Basically bounce is one hit session. It is a percentage of sessions in which only one hit was recorded. Bounce rate is a metric that measures the percentage of visitors who browse your website and do nothing on your page. They do not click on any link like about us, shop now or whatever links you have in the menu bar, Internal links and learn more. It means Google Analytics does not receive any trigger from the user. A user bounces when there has been no engagement with the landing page and the user ends with a single-page visit. Bounce rate also indicates the quality of your website or quality of your audience.
How does Google calculate bounce rate?
Bounce rate is single-page sessions divided by all sessions or the percentage of all sessions on your site in which users viewed only a single page and triggered only a single request to the Analytics server.
We can say it collects all sessions where a visitor only visited one page and divides it by all sessions.
Here are some reasons for a high bounce rate:
- Quality of the page is low. There is nothing that invites the visitors to engage with.

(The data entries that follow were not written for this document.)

(** A sort that keeps the contract, and the latencies of three nodes. *)
Lemma flt_asym (x y : spec_float) : flt x y = true -> flt y x = false.
Proof.
  unfold flt, SFltb, SFcompare.
  destruct x as [sx|sx| |sx mx ex], y as [sy|sy| |sy my ey]; try destruct sx; try destruct sy; try done.
  all: rewrite (Z.compare_antisym ex ey).
  all: assert (Pos.compare_cont Eq my mx = CompOpp (Pos.compare_cont Eq mx my)) as -> by (by rewrite Pos.compare_cont_antisym).
  all: destruct (Z.compare ex ey); cbn; try done; by destruct (Pos.compare_cont Eq mx my).
Qed.

Definition not_after (a b : Z * spec_float) : Prop := flt b.2 a.2 = false.
#[export] Instance not_after_dec a b : Decision (not_after a b).
Proof. unfold not_after. apply _. Defined.
#[export] Instance not_after_total : Total not_after.
Proof. intros a b. unfold not_after. destruct (flt b.2 a.2) eqn:E; [right; by apply flt_asym|by left]. Qed.

Definition by_latency (l : list (Z * spec_float)) : list (Z * spec_float) := merge_sort not_after l.
Lemma by_latency_permutes l : by_latency l ≡ₚ l.
Proof. apply merge_sort_Permutation. Qed.
Lemma by_latency_sorted (l : list (Z * Z)) :
  Sorted (fun a b => flt b.2 a.2 = false) (by_latency ((fun p => (p.1, of_int p.2)) <$> l)).
Proof. apply (Sorted_merge_sort not_after). Qed.

Section example.
Lemma demo_drawn_in_bounds (seed lo hi : Z) (n : nat) : lo <= hi -> lo <= Z.max lo (hi - 100 * Z.of_nat n) <= hi.
Proof. lia. Qed.
#[local] Instance demo_source : LatencySource :=
  {| drawn_latency seed lo hi n := Z.max lo (hi - 100 * Z.of_nat n); sort_by_second := by_latency;
     drawn_in_bounds := demo_drawn_in_bounds; sort_permutes := by_latency_permutes; sort_sorted := by_latency_sorted |}.

Example three_nodes : exists m, (m0 ← LatencyMatrix_ctor 3; GenerateRandomMatrix 30 300 7 m0) = Some m /\
  matrix_ m = [[0; 300; 200]; [300; 0; 100]; [200; 100; 0]] /\
  GetSortedPeersByLatency m 0 = Some [(2, of_int 200); (1, of_int 300)] /\ GetAvgLatency m 1 = Some (of_int 200) /\
  GetLatencyRatio m 1 0 = Some (S754_finite false 8388608 (-24)) /\ GetLatencyScore m 1 1 = Some (of_int 1).
Proof. eexists. split; [vm_compute; reflexivity|]. split_and!; vm_compute; reflexivity. Qed.
End example.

- Your audience does not match the purpose of the page, as they would not engage with it
- Visitors have found the information that they were looking for
What is the importance of bounce rate for SEO?
When you have a sales page, product page or any page where the user has commercial intent like landing pages, homepages, and service pages. When the traffic is paid for PPC, display or paid social.
How to lower a high bounce rate for SEO?
The only way of lowering the bounce rate is by stimulating the engagement on your page. There are two ways of looking at bounce rate. First is from a traffic perspective and second is from a page perspective.
If certain traffic sources have a high bounce rate then you need to look at the expectations of the visitors that are coming to visit your page from those sources. For Instance, let’s say you are running an ad on another website, and most visitors are coming from that ad to your page that bounce, then that means you are not meeting their expectations. In this case you need to review your ad on that site, and check if it matches the page you are showing. In other words is the site relevant to your page content? If not, then you need to fix that thing.
If your page has all the things that the user wants and it’s relevant to their search intent but still has a high bounce rate then you need to see the page itself. How is the usability of your page? Is there a call to action on the page? Do the pages have internal links that point to related pages or posts? Is the menu of your site easy to use? Do your page invite people to look further on your site. These all things are required to be noticed while optimizing the pages for lowering the bounce rate.